**WORK REQUEST**
Across the entries, how many lines have the string "mounted" in them? Reply with only a number.

(Stored data entries)
Lemma built_ialloc s W ns ty : built s W ns -> (length ns < 207)%nat -> 0 <= ty < 2 ^ 15 ->
  runs (ialloc ty) s (fun inum s' => inum = Z.of_nat (length ns) + 1 /\ exists W', built s' W' (ns ++ [(ty, [])])).
Proof.
  intros [R Hn Hf HN HA Hfr Hlo] Hlt Hty. set (inum := Z.of_nat (length ns) + 1) in *. assert (Hin : 0 <= inum < 208) by (unfold inum; lia).
  unfold ialloc. apply runs_bind, runs_gets. rewrite Hn. apply runs_bind, runs_modify. rewrite u32_small, (xshort_id ty), (i16_small ty) by lia.
  change (i16 (xshort 1)) with 1. change (xint 0) with 0. set (x := inode0 <| i_dev := ROOTDEV |> <| i_inum := inum |> <| i_type := ty |> <| i_nlink := 1 |> <| i_size := 0 |>).
  set (s1 := s <| freeinode := inum + 1 |>). assert (R1 : rep s1 W) by (by destruct R).
  assert (Hx : inode_range x). { split; simpl; try lia. split; [done|]. apply (bool_decide_unpack _). vm_compute. exact I. }
  apply runs_bind. eapply runs_conseq; [by apply (winode_rep s1 W inum x R1 Hin)|]. intros [] s' (R' & Ef & Ei). apply runs_ret.
  split; [done|]. exists (put_ino W inum x). pose proof (iblock_range inum Hin) as Hib. set (W' := put_ino W inum x) in *.
  assert (Eino : ino W' inum = x) by (apply ino_same; [lia|done|done|apply (rp_len _ _ R)]).
  assert (Hag : forall m, sb_bmapstart (sblock mounted) <= m -> W' m = W m).
  { intros m Hm. by apply put_high. }
  assert (Hold : forall j, (j < length ns)%nat -> ino W' (Z.of_nat j + 1) = ino W (Z.of_nat j + 1)).
  { intros j Hj. apply put_other; [done|lia|unfold inum; lia|apply Hx]. }
  assert (Hown : forall j, (j < length ns)%nat -> file_ok sb (ino W (Z.of_nat j + 1)) W).
  { intros j Hj. destruct (lookup_lt_is_Some_2 ns j Hj) as [[ty' c'] Hjn]. apply (HN j ty' c' Hjn). }
  assert (Hsl : forall j, (j < length ns)%nat -> same_file (ino W (Z.of_nat j + 1)) W W').
  { intros j Hj. apply own_agree; [apply Hown, Hj|done]. }
  split; rewrite ?length_app; simpl; try done; try lia.
  - rewrite Ei. simpl. unfold inum. lia.
  - intros i ty' c' Hi. apply lookup_app_Some in Hi as [Hi|[Hge Hi]].
    + pose proof (lookup_lt_Some _ _ _ Hi) as Hil. destruct (file_agree mounted _ W W' mounted_layout (Hown i Hil) Hag) as [F' Hb].
      by apply (node_kept W); [by apply Hold|done|done|apply HN].
    + apply list_lookup_singleton_Some in Hi as [Hz E]. injection E as <- <-. replace (Z.of_nat i + 1) with inum by (unfold inum; lia).
      by apply (empty_node W' inum x).
  - intros i j Hi Hj Hne. destruct (decide (i = length ns)) as [->|Hil].
    + fold inum. rewrite Eino, Hold by lia. intros a b _ _ Ha. by rewrite (zero_slots x).
    + rewrite (Hold i) by lia. destruct (decide (j = length ns)) as [->|Hjl].
      * fold inum. rewrite Eino. intros a b _ _ Ha. by rewrite (zero_slots x) in Ha.
      * rewrite Hold by lia. intros a b Ha Hb. rewrite (sf_slots _ _ _ (Hsl i ltac:(lia))), (sf_slots _ _ _ (Hsl j ltac:(lia))) by done. apply HA; lia.
  - rewrite Ef. change (freeblock s1) with (freeblock s). rewrite Hfr, total_app. change (total [(ty, [])]) with 0. lia.
  - intros m Hm. unfold W', put_ino. rewrite bset_ne by lia. by apply Hlo.
Qed.
End built.

(** ** main *)

(** What is read before the end of the file, which an empty read reports. *)
Fixpoint until_eof (reads : list (list Z)) : list Z :=
  match reads with [] | [] :: _ => [] | buf :: reads' => buf ++ until_eof reads' end.
Definition file_content (f : host_file) : list Z := until_eof (default [] (hf_reads f)).
Definition entry (inum : Z) (f : host_file) : list Z := mk_dirent inum (skip_underscore (shortname (hf_name f))).
(** The entries of the files [fs] when the first of them gets inode [inum]. *)
Fixpoint entries (inum : Z) (fs : list host_file) : list Z :=
  match fs with [] => [] | f :: fs' => entry inum f ++ entries (inum + 1) fs' end.
Definition dots : list Z := mk_dirent ROOTINO [DOT] ++ mk_dirent ROOTINO [DOT; DOT].
Definition file_nodes (fs : list host_file) : list (Z * list Z) := (fun f => (T_FILE, file_content f)) <$> fs.

(** The files mkfs can take. *)
Record usable (f : host_file) : Prop := {
  us_open : is_Some (hf_reads f);
  us_name : SLASH ∉ shortname (hf_name f);
  us_size : Z.of_nat (length (file_content f)) <= MAXFILE * BSIZE
}.

Section main.
Implicit Types (s : image) (W : contents) (c rc : list Z) (ns : list (Z * list Z)) (f : host_file) (fs : list host_file).

Lemma need_nonneg a : 0 <= a -> 0 <= need a.
Proof. intros Ha. pose proof (need_mono 0 a ltac:(lia) Ha) as H. change (need 0) with 0 in H. lia. Qed.
Lemma total_nonneg ns : 0 <= total ns.
Proof. induction ns as [|n ns IH]; [done|]. simpl. pose proof (need_nonneg (Z.of_nat (length n.2)) ltac:(lia)). lia. Qed.

Lemma append_reads_built i ty reads : forall s W ns c, built s W ns -> ns !! i = Some (ty, c) ->
  Z.of_nat (length (c ++ until_eof reads)) <= MAXFILE * BSIZE -> nmeta + total (<[i := (ty, c ++ until_eof reads)]> ns) <= FSSIZE ->
  runs (append_reads (Z.of_nat i + 1) reads) s (fun _ s' => exists W', built s' W' (<[i := (ty, c ++ until_eof reads)]> ns)).
Proof.
  induction reads as [|p reads IH]; intros s W ns c B Hi Hfit Hroom;
    [|destruct p as [|v p]; [|set (q := v :: p) in *; change (until_eof (q :: reads)) with (q ++ until_eof reads) in *]];
    try (change (until_eof _) with (@nil Z); rewrite app_nil_r; apply runs_ret; exists W; by rewrite list_insert_id).
  change (append_reads _ (q :: reads)) with (iappend (Z.of_nat i + 1) q ;;; append_reads (Z.of_nat i + 1) reads). clearbody q. clear v p. rename q into p.
  rewrite app_assoc in Hfit, Hroom |- *.
  assert (Hlen : Z.of_nat (length (c ++ p)) <= Z.of_nat (length ((c ++ p) ++ until_eof reads))) by (rewrite (length_app (c ++ p)); lia).
  pose proof (need_mono _ _ (Nat2Z.is_nonneg (length (c ++ p))) Hlen) as Hm. rewrite (total_insert ns i ty c _ Hi) in Hroom.
  apply runs_bind. eapply runs_conseq; [apply (built_append s W ns i ty c p B Hi); [exact (Z.le_trans _ _ _ Hlen Hfit)|rewrite (total_insert ns i ty c _ Hi); lia]|].
  intros [] s1 (W1 & B1). pose proof (lookup_lt_Some _ _ _ Hi) as Hlt.
  eapply runs_conseq; [apply (IH s1 W1 _ (c ++ p) B1); [by apply list_lookup_insert_eq|done|]|].
  - rewrite list_insert_insert_eq, (total_insert ns i ty c _ Hi). lia.
  - intros [] s2 (W2 & B2). rewrite list_insert_insert_eq in B2. by exists W2.
Qed.

Lemma insert_last {A} (l : list A) a v w : <[S (length l) := v]> (a :: l ++ [w]) = a :: l ++ [v].
Proof. change (a :: <[length l := v]> (l ++ [w]) = a :: l ++ [v]). f_equal. induction l as [|b l IH]; [done|]. simpl. by f_equal. Qed.
Lemma add_file_built s W rc ns f : built s W ((T_DIR, rc) :: ns) -> usable f -> (length ns < 206)%nat ->
  let rc' := rc ++ entry (Z.of_nat (length ns) + 2) f in let ns' := (T_DIR, rc') :: ns ++ [(T_FILE, file_content f)] in
  Z.of_nat (length rc') <= MAXFILE * BSIZE -> nmeta + total ns' <= FSSIZE ->
  runs (add_file ROOTINO f) s (fun _ s' => exists W', built s' W' ns').
Proof.
  intros B [[reads Hreads] Hname Hsize] Hlen rc' ns' Hfit Hroom. unfold add_file. rewrite bool_decide_false by done. cbn [negb assert_that].
  apply runs_bind, runs_ret. rewrite Hreads.
  assert (Ec : file_content f = until_eof reads) by (unfold file_content; by rewrite Hreads). rewrite Ec in Hsize. unfold ns' in *. clear ns'. rewrite Ec in Hroom |- *.
  cbn [total foldr] in Hroom. fold (total (ns ++ [(T_FILE, until_eof reads)])) in Hroom. rewrite total_app in Hroom. cbn [total foldr snd] in Hroom.
  pose proof (total_nonneg ns) as Hpos. pose proof (need_nonneg _ (Nat2Z.is_nonneg (length (until_eof reads)))) as Hpos2.
  apply runs_bind. eapply runs_conseq; [apply (built_ialloc s W _ T_FILE B); simpl; [lia|unfold T_FILE; lia]|].
  intros inum s1 (-> & W1 & B1). replace (Z.of_nat (length ((T_DIR, rc) :: ns)) + 1) with (Z.of_nat (length ns) + 2) by (simpl; lia).
  rewrite xshort_id by lia. apply runs_bind. change ROOTINO with (Z.of_nat 0 + 1).
  eapply runs_conseq; [apply (built_append s1 W1 _ 0 T_DIR rc _ B1 eq_refl Hfit)|].
  { cbn [app insert list_insert]. change (mk_dirent _ _) with (entry (Z.of_nat (length ns) + 2) f). fold rc'. cbn [total foldr snd].
    fold (total (ns ++ [(T_FILE, [])])). rewrite total_app. cbn [total foldr snd]. change (need (Z.of_nat (length (@nil Z)))) with 0. lia. }
  intros [] s2 (W2 & B2). cbn [app insert list_insert] in B2. change (mk_dirent _ _) with (entry (Z.of_nat (length ns) + 2) f) in B2. fold rc' in B2.
  replace (Z.of_nat (length ns) + 2) with (Z.of_nat (S (length ns)) + 1) by lia.
  eapply runs_conseq; [apply (append_reads_built (S (length ns)) T_FILE reads s2 W2 _ [] B2); [by apply list_lookup_middle|done|]|].
  - rewrite app_nil_l, insert_last. cbn [total foldr snd]. fold (total (ns ++ [(T_FILE, until_eof reads)])).
    rewrite total_app. cbn [total foldr snd]. lia.
  - intros [] s3 (W3 & B3). rewrite app_nil_l, insert_last in B3. by exists W3.
Qed.

Lemma entries_length inum fs : (length (entries inum fs) = 16 * length fs)%nat.
Proof.
  revert inum. induction fs as [|f fs IH]; intros inum; [done|]. cbn [entries length]. rewrite length_app, IH.
  assert (Hs : forall n t, length (strncpy_arr n t) = n).
  { induction n as [|n IHn]; intros t; [done|]. simpl. f_equal. destruct (default 0 (t !! 0%nat) =? 0); [apply length_replicate|apply IHn]. }
  unfold entry, mk_dirent. rewrite length_app, Hs. simpl. lia.
Qed.
Lemma add_files_built fs : forall s W rc ns, built s W ((T_DIR, rc) :: ns) -> Forall usable fs -> (length ns + length fs <= 206)%nat ->
  let rc' := rc ++ entries (Z.of_nat (length ns) + 2) fs in let ns' := (T_DIR, rc') :: ns ++ file_nodes fs in
  Z.of_nat (length rc') <= MAXFILE * BSIZE -> nmeta + total ns' <= FSSIZE ->
  runs (add_files ROOTINO fs) s (fun _ s' => exists W', built s' W' ns').
Proof.
  induction fs as [|f fs IH]; intros s W rc ns B HF Hlen rc' ns' Hfit Hroom; cbn [add_files].
  { apply runs_ret. exists W. unfold ns', rc'. cbn [entries file_nodes fmap list_fmap]. by rewrite !app_nil_r. }
  apply Forall_cons in HF as [Hf HF]. simpl in Hlen. unfold rc' in *. clear rc'. cbn [entries] in *.
  set (e := entry (Z.of_nat (length ns) + 2) f) in *. set (es := entries (Z.of_nat (length ns) + 2 + 1) fs) in *.
  assert (Ens : ns' = (T_DIR, (rc ++ e) ++ es) :: (ns ++ [(T_FILE, file_content f)]) ++ file_nodes fs).
  { unfold ns'. rewrite <- !app_assoc. done. }
  rewrite app_assoc in Hfit. rewrite Ens in Hroom |- *. clear ns' Ens.
  pose proof (length_app (rc ++ e) es) as El. pose proof (total_nonneg (file_nodes fs)) as Hpos.
  pose proof (need_mono (Z.of_nat (length (rc ++ e))) (Z.of_nat (length ((rc ++ e) ++ es))) ltac:(lia) ltac:(lia)) as Hm.
  apply runs_bind. eapply runs_conseq; [apply (add_file_built s W rc ns f B Hf); fold e; [lia|lia|]|].
  { cbn [total foldr snd] in Hroom |- *. fold (total ((ns ++ [(T_FILE, file_content f)]) ++ file_nodes fs)) in Hroom. rewrite total_app in Hroom.
    fold (total (ns ++ [(T_FILE, file_content f)])). lia. }
  fold e. intros [] s1 (W1 & B1). pose proof (IH s1 W1 (rc ++ e) (ns ++ [(T_FILE, file_content f)]) B1 HF) as Hrun.
  rewrite length_app in Hrun. cbn [length] in Hrun. replace (Z.of_nat (length ns + 1) + 2) with (Z.of_nat (length ns) + 2 + 1) in Hrun by lia.
  fold es in Hrun. apply Hrun; [lia|done|done].
Qed.

(** The image after the zero blocks and the superblock are written. *)
Definition fresh : contents := bset (bset (fun _ => block0) 1 (sb_bytes sb)) 45 (bits 46).
Lemma fresh_built s : freeblock s = nmeta -> freeinode s = 1 -> (forall n, 0 <= n < 2000 -> im_sect s !! n = Some (if n =? 1 then sb_bytes sb else zeroes)) ->
  built s fresh [].
Proof.
  intros Ef Ei Hs. change nmeta with 46 in Ef. unfold fresh. split; try done; [|simpl; lia| |].
  - split; [lia| | | |].
    + intros n Hn Hne. rewrite Hs, bset_ne by done. destruct (Z.eqb_spec n 1) as [->|]; [by rewrite bset_eq|by rewrite bset_ne].
    + intros n. destruct (decide (n = 45)) as [->|]; [rewrite bset_eq; apply length_bits|]. rewrite bset_ne by done.
      destruct (decide (n = 1)) as [->|]; [by rewrite bset_eq|by rewrite bset_ne].
    + by rewrite bset_eq, Ef.
    + intros n Hn. by rewrite !bset_ne by lia.
  - simpl in *; lia.
  - intros n Hn. rewrite bset_ne by lia. destruct (Z.eqb_spec n 1) as [->|]; [by rewrite bset_eq|by rewrite bset_ne].
Qed.
Lemma start_built {A} (k : M image A) Q : (forall s, built s fresh [] -> runs k s Q) ->
  runs (modify (fun i => i <| freeblock := nmeta |>) ;;; mfor (Z.to_nat FSSIZE) (fun i => wsect (Z.of_nat i) zeroes) ;;; wsect 1 (sb_bytes sb) ;;; k) image0 Q.
Proof.
  intros Hk. apply runs_bind, runs_modify. apply runs_bind.
  eapply (runs_for (fun i s => freeblock s = nmeta /\ freeinode s = 1 /\ forall n, 0 <= n < Z.of_nat i -> im_sect s !! n = Some zeroes)).
  - split_and!; [done|done|]. intros n Hn. lia.
  - intros i s _ (E1 & E2 & Hs). apply runs_modify. split_and!; [done|done|]. intros n Hn. simpl.
    destruct (decide (n = Z.of_nat i)) as [->|]; [by rewrite lookup_insert_eq|]. rewrite lookup_insert_ne by done. apply Hs. lia.
  - intros s (E1 & E2 & Hs). apply runs_bind, runs_modify. apply Hk, fresh_built; [done|done|]. intros n Hn. simpl.
    destruct (Z.eqb_spec n 1) as [->|]; [by rewrite lookup_insert_eq|]. rewrite lookup_insert_ne by done. apply Hs. change (Z.of_nat (Z.to_nat FSSIZE)) with 2000. lia.
Qed.
End main.

(** ** The finished image *)

Definition root_entries (fs : list host_file) : list Z := dots ++ entries 2 fs.
Definition nodes (fs : list host_file) : list (Z * list Z) := (T_DIR, root_entries fs) :: file_nodes fs.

**WRITTEN SOLUTION**
2